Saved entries
───

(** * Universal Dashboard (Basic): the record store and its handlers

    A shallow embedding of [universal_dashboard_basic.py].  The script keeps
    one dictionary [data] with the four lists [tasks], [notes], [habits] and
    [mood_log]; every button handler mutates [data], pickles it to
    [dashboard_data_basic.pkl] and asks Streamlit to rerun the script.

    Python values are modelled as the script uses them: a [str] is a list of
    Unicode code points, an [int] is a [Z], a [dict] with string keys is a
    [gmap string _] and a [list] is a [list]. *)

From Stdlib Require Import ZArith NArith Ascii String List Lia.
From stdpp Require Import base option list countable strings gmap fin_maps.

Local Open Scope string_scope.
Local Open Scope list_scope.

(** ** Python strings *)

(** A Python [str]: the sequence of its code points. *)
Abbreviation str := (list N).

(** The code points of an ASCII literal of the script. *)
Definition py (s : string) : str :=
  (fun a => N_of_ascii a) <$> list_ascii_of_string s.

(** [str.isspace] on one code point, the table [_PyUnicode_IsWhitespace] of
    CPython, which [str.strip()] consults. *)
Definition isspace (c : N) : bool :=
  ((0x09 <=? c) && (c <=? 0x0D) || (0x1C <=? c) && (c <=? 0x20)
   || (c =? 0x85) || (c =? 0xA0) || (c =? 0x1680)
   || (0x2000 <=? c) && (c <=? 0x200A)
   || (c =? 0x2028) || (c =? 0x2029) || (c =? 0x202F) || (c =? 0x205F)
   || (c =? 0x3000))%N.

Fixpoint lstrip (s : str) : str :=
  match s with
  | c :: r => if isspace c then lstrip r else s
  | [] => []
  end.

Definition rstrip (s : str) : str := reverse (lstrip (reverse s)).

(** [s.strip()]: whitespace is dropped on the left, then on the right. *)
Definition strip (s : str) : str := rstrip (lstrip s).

───

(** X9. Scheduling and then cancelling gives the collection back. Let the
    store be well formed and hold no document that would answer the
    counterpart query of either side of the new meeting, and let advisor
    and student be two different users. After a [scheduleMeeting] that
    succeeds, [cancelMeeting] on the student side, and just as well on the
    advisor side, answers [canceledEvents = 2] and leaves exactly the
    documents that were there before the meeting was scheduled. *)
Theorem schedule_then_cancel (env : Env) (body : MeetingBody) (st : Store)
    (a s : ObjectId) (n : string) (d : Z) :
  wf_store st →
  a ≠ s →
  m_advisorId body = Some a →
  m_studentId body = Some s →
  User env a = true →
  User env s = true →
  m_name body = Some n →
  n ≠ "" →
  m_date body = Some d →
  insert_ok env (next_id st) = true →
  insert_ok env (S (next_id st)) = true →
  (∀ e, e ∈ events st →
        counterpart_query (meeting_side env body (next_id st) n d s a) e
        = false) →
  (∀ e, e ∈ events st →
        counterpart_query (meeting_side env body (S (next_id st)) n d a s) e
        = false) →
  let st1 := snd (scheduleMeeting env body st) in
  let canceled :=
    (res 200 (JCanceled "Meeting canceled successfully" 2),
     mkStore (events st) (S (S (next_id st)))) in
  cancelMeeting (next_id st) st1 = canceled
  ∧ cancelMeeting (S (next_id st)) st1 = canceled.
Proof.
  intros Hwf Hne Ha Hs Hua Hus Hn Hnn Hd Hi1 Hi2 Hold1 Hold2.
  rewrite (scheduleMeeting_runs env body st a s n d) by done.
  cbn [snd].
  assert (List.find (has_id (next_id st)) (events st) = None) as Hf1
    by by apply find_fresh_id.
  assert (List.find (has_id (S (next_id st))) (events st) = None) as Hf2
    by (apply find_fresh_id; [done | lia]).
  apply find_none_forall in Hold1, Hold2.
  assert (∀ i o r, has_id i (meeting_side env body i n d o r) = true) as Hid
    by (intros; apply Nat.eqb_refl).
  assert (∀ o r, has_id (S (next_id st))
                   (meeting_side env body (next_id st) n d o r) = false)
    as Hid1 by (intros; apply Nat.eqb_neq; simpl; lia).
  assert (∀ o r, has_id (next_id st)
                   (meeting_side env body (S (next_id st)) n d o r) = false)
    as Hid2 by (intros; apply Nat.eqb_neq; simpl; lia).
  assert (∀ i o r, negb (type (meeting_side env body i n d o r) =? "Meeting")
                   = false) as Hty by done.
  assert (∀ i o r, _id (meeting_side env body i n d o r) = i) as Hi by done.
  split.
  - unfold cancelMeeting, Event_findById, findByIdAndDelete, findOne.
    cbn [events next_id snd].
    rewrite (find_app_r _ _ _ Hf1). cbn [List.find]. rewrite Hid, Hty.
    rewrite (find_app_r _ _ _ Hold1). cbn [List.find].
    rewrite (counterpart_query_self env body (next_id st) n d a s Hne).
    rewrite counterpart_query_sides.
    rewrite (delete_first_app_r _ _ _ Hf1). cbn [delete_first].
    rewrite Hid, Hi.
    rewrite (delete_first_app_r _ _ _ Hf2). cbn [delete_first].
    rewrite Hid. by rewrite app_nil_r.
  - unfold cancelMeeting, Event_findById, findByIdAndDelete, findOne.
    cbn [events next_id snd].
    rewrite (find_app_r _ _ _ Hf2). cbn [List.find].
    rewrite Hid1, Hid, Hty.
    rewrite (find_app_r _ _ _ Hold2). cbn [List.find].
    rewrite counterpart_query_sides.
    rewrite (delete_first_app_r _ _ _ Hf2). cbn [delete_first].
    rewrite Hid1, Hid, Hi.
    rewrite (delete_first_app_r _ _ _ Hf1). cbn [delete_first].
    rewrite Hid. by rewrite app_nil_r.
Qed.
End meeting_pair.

───

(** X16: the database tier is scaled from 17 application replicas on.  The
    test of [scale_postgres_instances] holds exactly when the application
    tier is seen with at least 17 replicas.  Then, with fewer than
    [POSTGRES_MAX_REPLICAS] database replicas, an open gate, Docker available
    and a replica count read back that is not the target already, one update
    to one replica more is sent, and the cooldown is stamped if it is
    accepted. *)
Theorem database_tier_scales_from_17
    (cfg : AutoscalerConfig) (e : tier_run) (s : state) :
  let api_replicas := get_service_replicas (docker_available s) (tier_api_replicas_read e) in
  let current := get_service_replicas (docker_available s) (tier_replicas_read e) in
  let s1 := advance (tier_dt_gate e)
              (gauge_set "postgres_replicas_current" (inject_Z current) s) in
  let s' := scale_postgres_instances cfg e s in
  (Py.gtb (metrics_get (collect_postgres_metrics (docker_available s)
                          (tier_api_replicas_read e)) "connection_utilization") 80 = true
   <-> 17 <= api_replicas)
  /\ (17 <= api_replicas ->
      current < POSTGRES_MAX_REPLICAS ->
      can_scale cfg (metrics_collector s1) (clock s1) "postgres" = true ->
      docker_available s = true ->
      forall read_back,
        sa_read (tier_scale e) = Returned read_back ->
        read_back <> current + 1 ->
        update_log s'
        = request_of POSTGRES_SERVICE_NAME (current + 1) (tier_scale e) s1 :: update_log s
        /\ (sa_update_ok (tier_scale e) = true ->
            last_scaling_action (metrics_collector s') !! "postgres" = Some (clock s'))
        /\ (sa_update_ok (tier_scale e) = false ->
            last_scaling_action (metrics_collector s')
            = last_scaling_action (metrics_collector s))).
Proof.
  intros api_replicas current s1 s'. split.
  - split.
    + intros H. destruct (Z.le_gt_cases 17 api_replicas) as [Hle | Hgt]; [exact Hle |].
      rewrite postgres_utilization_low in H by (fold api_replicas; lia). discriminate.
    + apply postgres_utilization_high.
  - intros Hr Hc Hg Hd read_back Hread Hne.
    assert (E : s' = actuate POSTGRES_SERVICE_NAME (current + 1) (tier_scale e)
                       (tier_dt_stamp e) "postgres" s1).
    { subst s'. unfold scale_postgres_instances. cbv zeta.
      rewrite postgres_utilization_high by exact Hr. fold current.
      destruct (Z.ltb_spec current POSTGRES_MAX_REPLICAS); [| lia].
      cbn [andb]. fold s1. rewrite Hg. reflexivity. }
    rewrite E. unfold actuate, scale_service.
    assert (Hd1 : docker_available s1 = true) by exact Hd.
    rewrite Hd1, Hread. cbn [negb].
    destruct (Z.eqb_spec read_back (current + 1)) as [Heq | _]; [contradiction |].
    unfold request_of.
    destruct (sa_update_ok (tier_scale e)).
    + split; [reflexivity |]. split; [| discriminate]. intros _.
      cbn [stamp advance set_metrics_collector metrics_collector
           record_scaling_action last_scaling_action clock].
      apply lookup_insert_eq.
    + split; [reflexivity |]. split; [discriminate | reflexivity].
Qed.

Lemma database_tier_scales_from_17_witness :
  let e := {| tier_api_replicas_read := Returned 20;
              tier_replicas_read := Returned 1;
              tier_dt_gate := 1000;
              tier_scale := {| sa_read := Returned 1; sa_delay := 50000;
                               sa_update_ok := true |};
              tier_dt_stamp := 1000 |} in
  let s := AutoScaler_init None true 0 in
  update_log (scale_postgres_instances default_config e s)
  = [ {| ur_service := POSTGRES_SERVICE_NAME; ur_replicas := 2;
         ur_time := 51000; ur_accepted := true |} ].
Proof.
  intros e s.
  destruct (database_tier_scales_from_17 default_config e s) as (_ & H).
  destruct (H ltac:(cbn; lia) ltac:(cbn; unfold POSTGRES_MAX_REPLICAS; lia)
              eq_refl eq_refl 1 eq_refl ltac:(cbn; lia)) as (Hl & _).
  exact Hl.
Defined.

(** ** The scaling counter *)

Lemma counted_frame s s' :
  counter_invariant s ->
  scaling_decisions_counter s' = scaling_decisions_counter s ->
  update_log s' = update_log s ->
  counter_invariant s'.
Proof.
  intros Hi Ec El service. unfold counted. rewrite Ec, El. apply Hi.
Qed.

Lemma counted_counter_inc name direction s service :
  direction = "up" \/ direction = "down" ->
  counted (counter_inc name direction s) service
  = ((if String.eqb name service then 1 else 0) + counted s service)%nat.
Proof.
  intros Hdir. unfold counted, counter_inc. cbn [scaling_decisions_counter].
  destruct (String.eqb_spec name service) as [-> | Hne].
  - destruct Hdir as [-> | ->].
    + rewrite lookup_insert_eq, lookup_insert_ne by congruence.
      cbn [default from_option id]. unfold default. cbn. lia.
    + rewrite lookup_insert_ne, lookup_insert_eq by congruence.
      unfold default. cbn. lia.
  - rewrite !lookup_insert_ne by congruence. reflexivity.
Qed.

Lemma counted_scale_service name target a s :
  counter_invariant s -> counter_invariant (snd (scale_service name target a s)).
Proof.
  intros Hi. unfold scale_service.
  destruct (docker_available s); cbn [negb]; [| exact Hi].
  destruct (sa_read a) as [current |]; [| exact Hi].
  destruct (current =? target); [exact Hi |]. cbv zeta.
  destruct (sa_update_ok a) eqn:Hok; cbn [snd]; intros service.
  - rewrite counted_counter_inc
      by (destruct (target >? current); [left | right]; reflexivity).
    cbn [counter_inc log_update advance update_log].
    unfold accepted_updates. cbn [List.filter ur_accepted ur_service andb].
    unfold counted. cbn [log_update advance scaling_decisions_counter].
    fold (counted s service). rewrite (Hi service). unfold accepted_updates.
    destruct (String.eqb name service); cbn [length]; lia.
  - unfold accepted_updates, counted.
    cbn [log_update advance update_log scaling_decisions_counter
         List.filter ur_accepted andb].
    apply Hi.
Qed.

───

Working through the records, find each line containing the word "discriminate" and copy it.

      rewrite postgres_utilization_low in H by (fold api_replicas; lia). discriminate.
    + split; [reflexivity |]. split; [| discriminate]. intros _.
    + split; [reflexivity |]. split; [discriminate | reflexivity].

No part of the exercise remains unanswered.